[Records from a dataset]
(* ===== verification/Mkfs.v ===== *)
(** src/src/linux/mkfs_task.c: the mkfs command line for each file system, and
    the check that an NTFS volume fits its partition. src/src/linux/persist.c:
    the persistence file of live systems. *)
From S2P Require Import Prelude Cstr Double Sys Exec Device DeviceSpec.

Record RufuxMkfsOpts := MkfsOpts_ {
  mf_fs : string;              (* "" also stands for NULL *)
  mf_label : string;           (* "" also stands for NULL *)
  mf_cluster_sectors : Z;
  mf_dry_run : bool; mf_allow_fixed : bool; mf_allow_file : bool; mf_yes : bool }.

Definition rufux_fs_is_fat16 (fs : string) : bool := String.eqb fs "fat16".
Definition rufux_fs_is_fat (fs : string) : bool :=
  String.eqb fs "vfat" || String.eqb fs "fat32" || String.eqb fs "fat16".
Definition is_ext (fs : string) : bool := String.eqb fs "ext4" || String.eqb fs "ext2" || String.eqb fs "ext3".

(** * Sizes from sysfs *)

(** [fgets (buf, 64)] and strtoull of one attribute; 0 when it cannot be read *)
Definition sysfs_value (path : string) : io Z :=
  t <- call (ReadText path) ;;
  Ret (match t with
       | Some s => strtoul10 (match fgets_all 64 s with l :: _ => l | [] => "" end)
       | None => 0
       end).
Definition part_start_sector (dev : string) : io Z :=
  sysfs_value (snprintf 256 ("/sys/class/block/" +:+ basename dev +:+ "/start")).
Definition sysfs_num (name file : string) : io Z :=
  sysfs_value (snprintf 300 ("/sys/class/block/" +:+ name +:+ "/" +:+ file)).

(** up to [n] looks, 0.2 s apart, until the partition lies inside its disk *)
Fixpoint settle (n : nat) (base disk : string) : io Z :=
  match n with
  | O => Ret 0
  | S m =>
      sz <- sysfs_num base "size" ;;
      st <- sysfs_num base "start" ;;
      dk <- sysfs_num disk "size" ;;
      if (0 <? sz) && (0 <? dk) && ((st + sz) mod 2 ^ 64 <=? dk) then Ret sz
      else call (Usleep 200000) ;;; settle m base disk
  end.
Definition settled_part_sectors (dev : string) : io Z :=
  real <- call (Realpath (snprintf 300 ("/sys/class/block/" +:+ basename dev +:+ "/.."))) ;;
  match real with
  | inl _ => Ret 0
  | inr real => settle 25 (basename dev) (basename real)
  end.

Definition dev_bytes (path : string) : io Z :=
  st <- call (Stat path) ;;
  match st with
  | None => Ret 0
  | Some s =>
      if is_kind KReg st then Ret (st_size s)
      else
        fd <- call (Open path O_RDONLY) ;;
        match fd with
        | inr fd => b <- call (GetSize64 fd) ;; call (Close fd) ;;; Ret (default 0 b)
        | inl _ => Ret 0
        end
  end.

(** * Command lines *)
Definition opt_arg (flag value : string) : list string := if String.eqb value "" then [] else [flag; value].
(** labels are printed into char[160] *)
Definition label_arg (flag label : string) : list string := opt_arg flag (snprintf 160 label).

Definition argv_vfat (o : RufuxMkfsOpts) (spc : Z) (dst : string) : list string :=
  ["mkfs.vfat"; "-F"; if rufux_fs_is_fat16 (mf_fs o) then "16" else "32"] ++
  (if 0 <? spc then ["-s"; dec spc] else []) ++ label_arg "-n" (mf_label o) ++ [dst].
Definition argv_ntfs (o : RufuxMkfsOpts) (start count : Z) (dst : string) : list string :=
  ["mkfs.ntfs"; "-F"; "-Q"; "-p"; dec (if start =? 0 then 2048 else start); "-H"; "255"; "-S"; "63"] ++
  (if 0 <? mf_cluster_sectors o then ["-c"; dec (to_int (mf_cluster_sectors o * 512))] else []) ++
  label_arg "-L" (mf_label o) ++ [dst] ++ (if count =? 0 then [] else [dec count]).
Definition argv_exfat (o : RufuxMkfsOpts) (dst : string) : list string :=
  ["mkfs.exfat"] ++ label_arg "-n" (mf_label o) ++ [dst].
Definition argv_ext (o : RufuxMkfsOpts) (dst : string) : list string :=
  ["mkfs.ext4"; "-t"; mf_fs o; "-F"] ++ label_arg "-L" (mf_label o) ++ [dst].

Definition max_label (fs : string) : Z :=
  if rufux_fs_is_fat fs then 11 else if String.eqb fs "exfat" then 15 else if is_ext fs then 16 else 32.

Section Format.
Variable point : ascii.

(** sectors per cluster for FAT, or the refusal of an oversized FAT16 volume *)
Definition vfat_spc (o : RufuxMkfsOpts) (dst : string) : io (cres Z) :=
  if rufux_fs_is_fat16 (mf_fs o) then
    bytes <- dev_bytes dst ;;
    if 4 * 2 ^ 30 <? bytes then
      fail ("FAT16 volumes are limited to 4 GiB ('" +:+ dst +:+ "' is " +:+
            fmt_f point 1 (ddiv (Z2double bytes) (Z2double (2 ^ 30))) +:+ " GiB); use FAT32")
    else ok (if (mf_cluster_sectors o <=? 0) && (2 * 2 ^ 30 <? bytes) then 128 else mf_cluster_sectors o)
  else ok (mf_cluster_sectors o).

(** The command line, with the sector count an NTFS volume was limited to. *)
Definition build_argv (o : RufuxMkfsOpts) (dst : string) : io (cres (list string * Z)) :=
  let fs := mf_fs o in
  if rufux_fs_is_fat fs then
    h <- rufux_have "mkfs.vfat" ;;
    if negb h then fail "mkfs.vfat missing"
    else spc <-? vfat_spc o dst ;; ok (argv_vfat o spc dst, 0)
  else if String.eqb fs "ntfs" then
    h <- rufux_have "mkfs.ntfs" ;;
    if negb h then fail "mkfs.ntfs missing (ntfsprogs)"
    else
      st <- part_start_sector dst ;;
      if mf_dry_run o then ok (argv_ntfs o st 0 dst, 0)
      else
        n <- settled_part_sectors dst ;;
        if (n =? 0) && contains "/dev/" dst then
          fail ("the kernel reports an inconsistent size for '" +:+ dst +:+ "' (partition table not re-read); "
                +:+ "unplug and replug the drive and try again")
        else ok (argv_ntfs o st n dst, n)
  else if String.eqb fs "exfat" then
    h <- rufux_have "mkfs.exfat" ;;
    if negb h then fail "mkfs.exfat missing" else ok (argv_exfat o dst, 0)
  else if is_ext fs then
    h <- rufux_have "mkfs.ext4" ;;
    if negb h then fail "mkfs.ext4 missing" else ok (argv_ext o dst, 0)
  else if String.eqb fs "udf" then
    h <- rufux_have "mkfs.udf" ;;
    if negb h then fail "mkfs.udf missing" else ok (["mkfs.udf"; dst], 0)
  else if String.eqb fs "refs" || String.eqb fs "refsv1" then
    fail "ReFS has no Linux formatter (proprietary filesystem); use ntfs"
  else fail ("unsupported fs '" +:+ fs +:+ "' (vfat|fat16|ntfs|exfat|ext2|ext3|ext4|udf)").

(** total sectors of the NTFS boot sector against the partition *)
Definition check_ntfs (dst : string) (part_sectors : Z) : io (cres unit) :=
  fd <- call (Open dst O_RDONLY) ;;
  match fd with
  | inl _ => ok tt
  | inr fd =>
      r <- call (Pread fd 512 0) ;;
      call (Close fd) ;;;
      match r with
      | inr bs =>
          let total := le (slice 0x28 8 bs) in
          if (zlen bs =? 512) && (part_sectors <? total) then
            fail ("NTFS volume (" +:+ dec total +:+ " sectors) is larger than its partition (" +:+ dec part_sectors
                  +:+ "): " +:+ "Windows would not mount it. Replug the drive and retry.")
          else ok tt
      | inl _ => ok tt
      end
  end.

Definition rufux_format (dst : string) (o : RufuxMkfsOpts) : io (cres unit) :=
  if String.eqb (mf_fs o) "" then fail "need --fs"
  else if negb (mf_dry_run o) && negb (mf_yes o) then fail "refusing real format without --yes"
  else if negb (String.eqb (mf_label o) "") && (max_label (mf_fs o) <? strlen (mf_label o)) then
    fail ("label '" +:+ mf_label o +:+ "' too long for " +:+ mf_fs o +:+ " (max " +:+ dec (max_label (mf_fs o)) +:+ " chars)")
  else
    rufux_check_target dst (mf_allow_fixed o) (mf_allow_file o) ?;;
    an <-? build_argv o dst ;;
    let '(av, part_sectors) := an in
    r <- rufux_run av (mf_dry_run o) ;;
    if negb r then
      if mf_dry_run o then ok tt else fail ("mkfs." +:+ mf_fs o +:+ " failed on '" +:+ dst +:+ "'")
    else if negb (mf_dry_run o) && String.eqb (mf_fs o) "ntfs" && negb (part_sectors =? 0)
    then check_ntfs dst part_sectors
    else ok tt.
End Format.

(** * persist.c *)
Definition rufux_create_persist (dir label : string) (size_mb : Z) (dry : bool) : io (cres unit) :=
  let label := if String.eqb label "" then "casper-rw" else label in
  if (size_mb =? 0) || (16384 <? size_mb) then fail "size must be 1..16384 MB"
  else
    st <- call (Stat dir) ;;
    if negb (is_kind KDir st) then fail ("dir '" +:+ dir +:+ "' missing")
    else
      let path := snprintf 1024 (dir +:+ "/" +:+ label) in
      let sz := dec size_mb +:+ "M" in
      if dry then
        call (Stderr ("+ truncate -s " +:+ sz +:+ " " +:+ path +:+ " && mkfs.ext4 -F -L " +:+ label +:+ " " +:+ path +:+ LF)) ;;;
        ok tt
      else
        h <- rufux_have "truncate" ;;
        if negb h then fail "truncate missing"
        else
          h <- rufux_have "mkfs.ext4" ;;
          if negb h then fail "mkfs.ext4 missing"
          else
            r <- rufux_run ["truncate"; "-s"; sz; path] false ;;
            if negb r then fail "truncate failed"
            else
              r <- rufux_run ["mkfs.ext4"; "-F"; "-L"; snprintf 256 label; path] false ;;
              if negb r then fail "mkfs.ext4 persist failed" else ok tt.

(** * Properties *)

(** A size that settle reports was seen inside the disk, with no wrap-around,
    and was not zero. *)
Lemma settle_inside E n base disk sz :
  eval E (settle n base disk) = Some sz -> sz <> 0 ->
  exists st dk, eval E (sysfs_num base "start") = Some st /\ eval E (sysfs_num disk "size") = Some dk /\
    eval E (sysfs_num base "size") = Some sz /\ (st + sz) mod 2 ^ 64 <= dk.
Proof.
  induction n as [|n IH]; cbn [settle]; [by intros [= <-]|]. rewrite !eval_bind.
  destruct (eval E (sysfs_num base "size")) as [s|] eqn:E1; [|done]. rewrite eval_bind.
  destruct (eval E (sysfs_num base "start")) as [st|] eqn:E2; [|done]. rewrite eval_bind.
  destruct (eval E (sysfs_num disk "size")) as [dk|] eqn:E3; [|done].
  destruct (_ && _) eqn:Hc; [|by apply IH].
  intros [= <-] _. apply andb_true_iff in Hc as [_ Hc%Z.leb_le]. exists st, dk. auto.
Qed.

(** The arrays of the C function, with room for the final NULL. *)
Definition slots (fs : string) : nat :=
  if rufux_fs_is_fat fs then 9 else if String.eqb fs "ntfs" then 18 else if String.eqb fs "exfat" then 5
  else if is_ext fs then 9 else 4.

Lemma label_arg_length f l : (length (label_arg f l) <= 2)%nat.
Proof. unfold label_arg, opt_arg. case_match; cbn; lia. Qed.

(** Whatever the options, the command line rufux_format builds fits the
    argument array reserved for its file system together with the final NULL,
    it names the target, and for NTFS the sector count given to mkntfs is one
    that sysfs showed inside the disk. *)
Theorem build_argv_fits point E o dst av n :
  eval E (build_argv point o dst) = Some (Ok (av, n)) ->
  (length av + 1 <= slots (mf_fs o))%nat /\ dst ∈ av /\
  (n <> 0 -> eval E (settled_part_sectors dst) = Some n /\ dec n ∈ av).
Proof.
  unfold build_argv, slots. cbv zeta.
  assert (Hin : forall (a b : list string), dst ∈ a ++ dst :: b).
  { intros. apply elem_of_app. right. by left. }
  pose proof (label_arg_length "-n" (mf_label o)). pose proof (label_arg_length "-L" (mf_label o)).
  assert (Hh : forall (name : string) (k : io (cres (list string * Z))) m r,
    eval E (h <- rufux_have name ;; if negb h then fail m else k) = Some (Ok r) -> eval E k = Some (Ok r)).
  { intros name k m r. rewrite eval_bind. destruct (eval E (rufux_have name)) as [[]|]; cbn; try done. }
  destruct (rufux_fs_is_fat (mf_fs o)).
  { intros Hv%Hh. unfold try in Hv. rewrite eval_bind in Hv.
    destruct (eval E (vfat_spc point o dst)) as [[spc|m]|]; [|done..]. cbn [eval ok] in Hv. simplify_eq.
    unfold argv_vfat. split_and!; [|do 3 right; rewrite app_assoc; apply Hin|done].
    cbn [app length]. rewrite !length_app. destruct (0 <? spc); cbn [length]; lia. }
  destruct (String.eqb (mf_fs o) "ntfs").
  { intros Hv%Hh. rewrite eval_bind in Hv.
    destruct (eval E (part_start_sector dst)) as [st|]; [|done].
    assert (Hb : forall c, (length (argv_ntfs o st c dst) + 1 <= 18)%nat /\ dst ∈ argv_ntfs o st c dst).
    { intros c. unfold argv_ntfs. split; [|rewrite !app_assoc, <- (app_assoc _ [dst]); apply Hin].
      rewrite !length_app. destruct (0 <? _), (c =? 0); cbn [length]; lia. }
    destruct (mf_dry_run o); [cbn [eval ok] in Hv; simplify_eq; by destruct (Hb 0)|].
    rewrite eval_bind in Hv. destruct (eval E (settled_part_sectors dst)) as [c|]; [|done].
    destruct (_ && _); [done|]. cbn [eval ok] in Hv. simplify_eq. destruct (Hb n) as [H1 H2].
    split_and!; [done|done|]. intros Hn. split; [done|]. unfold argv_ntfs.
    rewrite (proj2 (Z.eqb_neq n 0) Hn), !app_assoc. apply elem_of_app. right. by left. }
  destruct (String.eqb (mf_fs o) "exfat").
  { intros Hv%Hh. cbn [eval ok] in Hv. simplify_eq. unfold argv_exfat.
    split_and!; [rewrite !length_app; cbn [length]; lia|right; apply Hin|done]. }
  destruct (is_ext (mf_fs o)).
  { intros Hv%Hh. cbn [eval ok] in Hv. simplify_eq. unfold argv_ext.
    split_and!; [rewrite !length_app; cbn [length]; lia|do 4 right; apply Hin|done]. }
  destruct (String.eqb (mf_fs o) "udf").
  { intros Hv%Hh. cbn [eval ok] in Hv. simplify_eq. split_and!; [cbn; lia|right; by left|done]. }
  by destruct (_ || _).
Qed.
Lemma build_argv_fits_witness :
  let E : oracle := fun X e => match e in ev X return X with
    | Access _ _ => true | Realpath _ => inr "/sys/block/sdb"
    | ReadText p => if contains "start" p then Some "2048" else if contains "sdb1" p then Some "1000" else Some "9999"
    | e => default_answer e end in
  let o := MkfsOpts_ "ntfs" "WIN" 8 false true true true in
  eval E (settled_part_sectors "/dev/sdb1") = Some 1000.
Proof.
  intros E o.
  destruct (build_argv_fits "." E o "/dev/sdb1"
    ["mkfs.ntfs"; "-F"; "-Q"; "-p"; "2048"; "-H"; "255"; "-S"; "63"; "-c"; "4096"; "-L"; "WIN"; "/dev/sdb1"; "1000"] 1000)
    as (_ & _ & H); [vm_compute; reflexivity|]. by apply H.
Defined.

(** A dry run formats nothing. *)
Lemma settle_harmless n b d : always harmless (settle n b d).
Proof. induction n as [|n IH]; cbn [settle]; unfold sysfs_num, sysfs_value; always_tac. Qed.
#[export] Hint Resolve settle_harmless : rufux.
Lemma rufux_have_harmless n : always harmless (rufux_have n).
Proof. unfold rufux_have, path_dirs. always_tac. Qed.
#[export] Hint Resolve rufux_have_harmless : rufux.
Lemma rufux_run_dry av : always harmless (rufux_run av true).
Proof. unfold rufux_run. always_tac. Qed.
#[export] Hint Resolve rufux_run_dry : rufux.
Lemma rufux_format_dry point dst o : mf_dry_run o = true -> always harmless (rufux_format point dst o).
Proof.
  intros H. unfold rufux_format, build_argv, vfat_spc, dev_bytes, part_start_sector, sysfs_value. rewrite H.
  always_tac. all: discriminate.
Qed.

**Task description**
Transcribe the lines above between the line holding "else if negb (mf_dry_run o) && String.eqb" and the line holding "st <- call (Stat dir) ;;", inclusive, exactly as they stand and with nothing added.

**Response**
    else if negb (mf_dry_run o) && String.eqb (mf_fs o) "ntfs" && negb (part_sectors =? 0)
    then check_ntfs dst part_sectors
    else ok tt.
End Format.

(** * persist.c *)
Definition rufux_create_persist (dir label : string) (size_mb : Z) (dry : bool) : io (cres unit) :=
  let label := if String.eqb label "" then "casper-rw" else label in
  if (size_mb =? 0) || (16384 <? size_mb) then fail "size must be 1..16384 MB"
  else
    st <- call (Stat dir) ;;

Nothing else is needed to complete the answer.